Tally up the lines below that include the word "then". Answer with the number alone.

## Items from a dataset
++++++++++++++++++++

(** An order rests exactly when its id is in the index. *)
Lemma lookup_side_orders oid :
  is_Some (order_lookup_ b !! oid) ↔
  oid ∈ (id <$> side_orders true b) ∨ oid ∈ (id <$> side_orders false b).
Proof.
  rewrite !list_elem_of_fmap. split.
  - intros [loc (o & Hr & Hid & _)%lookup_rests].
    destruct (is_buy (loc_side loc)) eqn:E; [left|right]; exists o;
      (split; [done|]); apply elem_of_side_orders; eauto.
  - intros [(o & -> & Ho)|(o & -> & Ho)]; apply elem_of_side_orders in Ho as (nd & Hr);
      rewrite (rests_lookup _ _ _ Hr); eauto.
Qed.
End nodes.

(** ** Shared facts about queues and nodes *)

Lemma comparable_num (ks : list Price) : Forall num ks → comparable ks = true.
Proof.
  intros H. unfold comparable. apply orb_true_iff. left. apply forallb_forall.
  intros k Hk%list_elem_of_In. rewrite Forall_forall in H. by rewrite (H k Hk).
Qed.

Lemma level_keys_num buy (m : Levels) :
  levels_ok (price_before buy) num m → Forall num m.*1.
Proof. intros [_ H _]. by apply Forall_fmap. Qed.

Lemma side_levels_set buy s m b :
  side_levels s (set_side_levels buy m b) = if decide (s = buy) then m else side_levels s b.
Proof. by destruct buy, s. Qed.

Lemma book_nodes_sides buy b :
  book_nodes b ≡ₚ (flat (side_levels buy b)).*2 ++ (flat (side_levels (negb buy) b)).*2.
Proof. destruct buy; [done|]. unfold book_nodes; simpl. apply Permutation_app_comm. Qed.

(** ** Writing to a resting order *)

(** An assignment to the fields that are not fixed at construction. *)
Lemma put_order_spec b buy nd o o' :
  book_wf b → rests b buy nd o → same_order o o' →
  ∃ P, put_order (node_order nd) o' b = Some (set_pool P b) ∧
       book_wf (set_pool P b) ∧ rests (set_pool P b) buy nd o' ∧
       (∀ nd', nd' ∈ book_nodes b → nd' ≠ nd →
          get_order (node_order nd') (set_pool P b) = get_order (node_order nd') b) ∧
       (∀ s, side_orders s (set_pool P b) = replace_order o' (side_orders s b)).
Proof.
  intros Hwf Hr (Hid & Hpr & Hsd). pose proof (rests_node _ _ _ _ Hr) as Hnd.
  destruct (store_spec (order_pool_ b) (node_order <$> book_nodes b) (node_order nd) o')
    as (P & Hst & Hown & Hld & Hldn).
  { apply Hwf. } { apply list_elem_of_fmap. by exists nd. }
  exists P. split; [unfold put_order; by rewrite Hst|].
  assert (∀ nd', nd' ∈ book_nodes b → nd' ≠ nd →
    get_order (node_order nd') (set_pool P b) = get_order (node_order nd') b) as Hother.
  { intros nd' Hnd' Hne. apply Hldn. intros Heq. apply Hne.
    by apply (nodes_ptr_inj b). }
  assert (∀ s k nd' x, (k, nd') ∈ flat (side_levels s b) → order_at b s k nd' x →
    order_at (set_pool P b) s k nd' (if decide (id x = id o') then o' else x)) as Hat.
  { intros s k nd' x Hin Hx. assert (rests b s nd' x) as Hrx by (exists k; eauto).
    rewrite Hid. case_decide as Heq.
    - destruct (rests_inj b _ _ _ _ _ _ Hrx Hr Heq) as (-> & -> & ->).
      destruct Hx as (? & ? & ? & ? & ? & ?). unfold order_at. rewrite Hid, Hpr, Hsd.
      simpl. split_and!; try done; lia.
    - destruct Hx as (Hg & ?). split; [|done]. rewrite Hother; [done|..].
      + apply elem_of_book_nodes. eauto.
      + intros ->. apply Heq. rewrite (rests_get _ _ _ _ Hr) in Hg. by simplify_eq. }
  assert (∀ s, side_orders s (set_pool P b) = replace_order o' (side_orders s b)) as Hso.
  { intros s. unfold side_orders, replace_order. apply omap_fmap_pointwise.
    intros [k nd'] Hin. destruct (wf_entry b Hwf _ _ _ Hin) as (x & Hx).
    simpl. rewrite (proj1 Hx). simpl. apply (Hat _ _ _ _ Hin Hx). }
  split_and!; try done.
  - split; try apply Hwf; try done.
    + intros s k nd' Hin. destruct (wf_entry b Hwf _ _ _ Hin) as (x & Hx).
      eexists. by eapply Hat.
    + intros oid loc Hl. destruct (wf_index b Hwf _ _ Hl) as (k & x & Hin & Hg & Hx).
      exists k. destruct (wf_entry b Hwf _ _ _ Hin) as (x' & Hx').
      assert (x' = x) as -> by (destruct Hx'; congruence).
      eexists. split; [done|]. split; [apply (Hat _ _ _ _ Hin Hx')|].
      rewrite <-Hx. by case_decide.
    + intros s. rewrite Hso. apply StronglySorted_replace; [|apply Hwf].
      intros x Hx Hidx. apply (elem_of_side_orders b) in Hx as (nd' & Hrx); [|done].
      rewrite Hid in Hidx. by destruct (rests_inj b _ _ _ _ _ _ Hrx Hr Hidx) as (_ & -> & _).
  - destruct Hr as (k & Hin & Hx). exists k. split; [done|].
    specialize (Hat _ _ _ _ Hin Hx). by rewrite decide_True in Hat.
Qed.

(** ** Unlinking a resting order *)

Lemma set_side_levels_same buy b : set_side_levels buy (side_levels buy b) b = b.
Proof. by destruct b, buy. Qed.

Lemma cleanup_eq s p b :
  comparable (p :: (side_levels (is_buy s) b).*1) = true →
  cleanup_price_level s p b =
  Some (set_side_levels (is_buy s)
          (level_cleanup (price_before (is_buy s)) p (side_levels (is_buy s) b)) b).
Proof.
  intros Hc. unfold cleanup_price_level, level_cleanup. rewrite Hc.
  destruct (map_find _ _ _) as [[|]|]; try done; by rewrite set_side_levels_same.
Qed.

++++++++++++++++++++

## Solution to this exercise
2